早い子は予定日頃には浣腸なしで排便できるようになる子もいますが、
上にあげたことの発達のバランスが取れてくるまで、半年間くらい浣腸や肛門刺激やお薬のお世話になる子も多いです。

さて、
よくある質問を挙げてみましょう。

①どのくらい出なかったら、なんとかしなきゃならないんですか?
②浣腸や肛門刺激を続けて、癖にならないんですか?
③浣腸や肛門刺激が怖いんです。
④いつになったら自然な排便できるようになりますか?

①便の間隔
退院日頃には1日に10回以上便をする子もいれば、浣腸や肛門刺激をしないと出ない子もいます。
出にくい子やお腹が張りがちな子は通常入院中に1日に1〜3回は看護師さんが浣腸や肛門刺激をして便を出していました。
私の理想は、
『退院してからは、1日1度は便を出したい感じです。

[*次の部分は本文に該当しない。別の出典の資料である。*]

(** * Neon Trail Snake: the game core of [src/app/snake/page.tsx]

    The page keeps the hot-path state of the game (board, snake, food,
    committed and pending direction) in React refs and the session state
    (status, score, high score) in React state.  The callbacks [spawnFood],
    [resetSnake], [updateBoard], [startGame], [endGame], [tick] and
    [handleKey] are embedded below as computations in a small state and
    error monad over one record that gathers all of that state.

    Numbers.  Grid coordinates, board dimensions and scores are JavaScript
    numbers that only ever hold integers far below 2^53; they are modelled
    as [Z].  The only genuinely fractional quantities (the value returned
    by [Math.random], the bounding box of the container and the device
    pixel ratio) are modelled as rationals [Q].

    Randomness.  [Math.random] is an oracle: a stream [Math_random] of
    rationals, of which the state records how many have been consumed.

    Events.  The page is driven by resizes of its container, clicks on the
    start button, key presses and firings of the tick interval; [dispatch]
    and [run] embed that loop, and [reachable] collects the states it can
    lead to from a fresh mount.

    Outputs.  What [draw] paints is the list [drawCalls] of calls on the
    canvas context; the stored high score is a string in a finite map. *)

From Stdlib Require Import ZArith QArith Qround Qminmax Lia Lqa Ascii.
From stdpp Require Import base gmap sets list strings pretty.

Local Open Scope Z_scope.

(** ** Data model (lines 5-41) *)

Inductive Direction := up | down | left | right.

Record Point := mkPoint { x : Z; y : Z }.

Record Board := mkBoard {
  cols : Z;
  rows : Z;
  cell : Z;
  width : Z;
  height : Z;
  dpr : Q
}.

Inductive Status := ready | running | gameover.

Global Instance Direction_eq_dec : EqDecision Direction.
Proof. solve_decision. Defined.

Global Instance Status_eq_dec : EqDecision Status.
Proof. solve_decision. Defined.

Global Instance Point_eq_dec : EqDecision Point.
Proof. solve_decision. Defined.

Definition GRID_TARGET : Z := 28.
Definition MIN_CELL : Z := 14.
Definition MAX_CELL : Z := 26.
Definition TICK_MS : Z := 115.

Definition directionVectors (d : Direction) : Point :=
  match d with
  | up => {| x := 0; y := -1 |}
  | down => {| x := 0; y := 1 |}
  | left => {| x := -1; y := 0 |}
  | right => {| x := 1; y := 0 |}
  end.

Definition opposite (d : Direction) : Direction :=
  match d with
  | up => down
  | down => up
  | left => right
  | right => left
  end.

Definition clamp (value min max : Z) : Z := Z.min max (Z.max min value).

(** ** The state of the page

    [entropy] counts the calls to [Math.random] made so far; everything
    else is a ref or a piece of React state of [SnakePage]. *)

Record Game := mkGame {
  boardRef : Board;
  snakeRef : list Point;
  foodRef : Point;
  directionRef : Direction;
  pendingDirectionRef : Direction;
  status : Status;
  score : Z;
  highScore : Z;
  entropy : nat
}.

Definition set_boardRef (v : Board) (g : Game) : Game :=
  mkGame v (snakeRef g) (foodRef g) (directionRef g) (pendingDirectionRef g)
         (status g) (score g) (highScore g) (entropy g).
Definition set_snakeRef (v : list Point) (g : Game) : Game :=
  mkGame (boardRef g) v (foodRef g) (directionRef g) (pendingDirectionRef g)
         (status g) (score g) (highScore g) (entropy g).
Definition set_foodRef (v : Point) (g : Game) : Game :=
  mkGame (boardRef g) (snakeRef g) v (directionRef g) (pendingDirectionRef g)
         (status g) (score g) (highScore g) (entropy g).
Definition set_directionRef (v : Direction) (g : Game) : Game :=
  mkGame (boardRef g) (snakeRef g) (foodRef g) v (pendingDirectionRef g)
         (status g) (score g) (highScore g) (entropy g).
Definition set_pendingDirectionRef (v : Direction) (g : Game) : Game :=
  mkGame (boardRef g) (snakeRef g) (foodRef g) (directionRef g) v
         (status g) (score g) (highScore g) (entropy g).
Definition setStatus (v : Status) (g : Game) : Game :=
  mkGame (boardRef g) (snakeRef g) (foodRef g) (directionRef g)
         (pendingDirectionRef g) v (score g) (highScore g) (entropy g).
(** [setScore] and [setHighScore] take an updater function, as in the
    source ([setScore(0)] is the constant updater). *)
Definition setScore (f : Z -> Z) (g : Game) : Game :=
  mkGame (boardRef g) (snakeRef g) (foodRef g) (directionRef g)
         (pendingDirectionRef g) (status g) (f (score g)) (highScore g)
         (entropy g).
Definition setHighScore (f : Z -> Z) (g : Game) : Game :=
  mkGame (boardRef g) (snakeRef g) (foodRef g) (directionRef g)
         (pendingDirectionRef g) (status g) (score g) (f (highScore g))
         (entropy g).
Definition set_entropy (v : nat) (g : Game) : Game :=
  mkGame (boardRef g) (snakeRef g) (foodRef g) (directionRef g)
         (pendingDirectionRef g) (status g) (score g) (highScore g) v.

(** ** A state and error monad for the callbacks

    A callback either returns a value in a new state or throws: the one
    exception the core can raise is the [TypeError] of reading a property
    of [undefined].  A thrown error keeps the state reached so far. *)

Inductive Result (A : Type) : Type :=
| Ok (a : A) (g : Game)
| TypeError (g : Game).
Arguments Ok {A} a g.
Arguments TypeError {A} g.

』
大人だって1日1回快便が理想じゃないですか?
中には2〜3日に一度のペースの子もいるのですが、お母さんが赤ちゃんのペースがつかめない間は、1日1回、お風呂前とか、朝起きた時とか、決まった時間に便をする生活リズムをつけるとやりやすいと思います。
1日に3回ではママも大変でしょう。

②浣腸は癖にならないのか?
大人が便秘を薬に頼って癖になりやすいのは、環境要因や生活習慣が複雑に絡んでいるからです。
便をしたいタイミングに限って、ゆっくりトイレに行く時間がないとか、他の用事を優先させたりなど、24時間オムツの中にしていい赤ちゃんとは事情が違うってことですね。
赤ちゃんは綿棒や浣腸薬で肛門が刺激されると、直腸肛門反射がおこり、肛門を囲んでギュッと締めている外肛門括約筋と言う筋肉が弛緩して、便が出ると言う仕組みです。
通常は、便が肛門近くまで来ると、便のかたまりによって直腸肛門反射が起こるのですが、
それを外からおこしてあげようと言うのが、浣腸や肛門刺激の理論です。

反射なので、神経や筋肉を損傷させるような怪我でもしない限り、消失することはありませんし、筋肉が慣れて弛緩しっぱなしってことはまずありません。

③怖い
これもよく聞きます。
健診の場などで、やってもらうと、恐る恐るツンツンしたり。
肛門って、バナナウンチが通るくらい簡単に広がるので、そこに浣腸薬や綿棒を入れる事は怖い事はありませんし赤ちゃんは痛くもなんともないはずです。
泣いていてお腹に力が入っているとうまくいきませんが、リラックスした状態の赤ちゃんでは、すっと入ります。うまくいくと、気持ち良さそうに機嫌が良くなりますよ。
肛門の中の腸の中は、体の中ではなくて、身体の外なので、身体の中に入れるイメージは捨て去りましょう。お口の中、と同じくらいのイメージです。
たっぷりとオイルやクリームを使って滑りを良くして痛くないようにするってのがポイントですね。

④いつまでやるの?
上にも書きましたが、退院頃には必要ない子もいます。
半年くらい、お世話になる子もいます。
お子さんの便の発達には個人差があるので、毎日少しサポートしてあげながら見守ってあげましょう。
便秘になる特別な病気を診断されてなければ、ずっとは続きません。長くても0歳のうちだけでしょうね。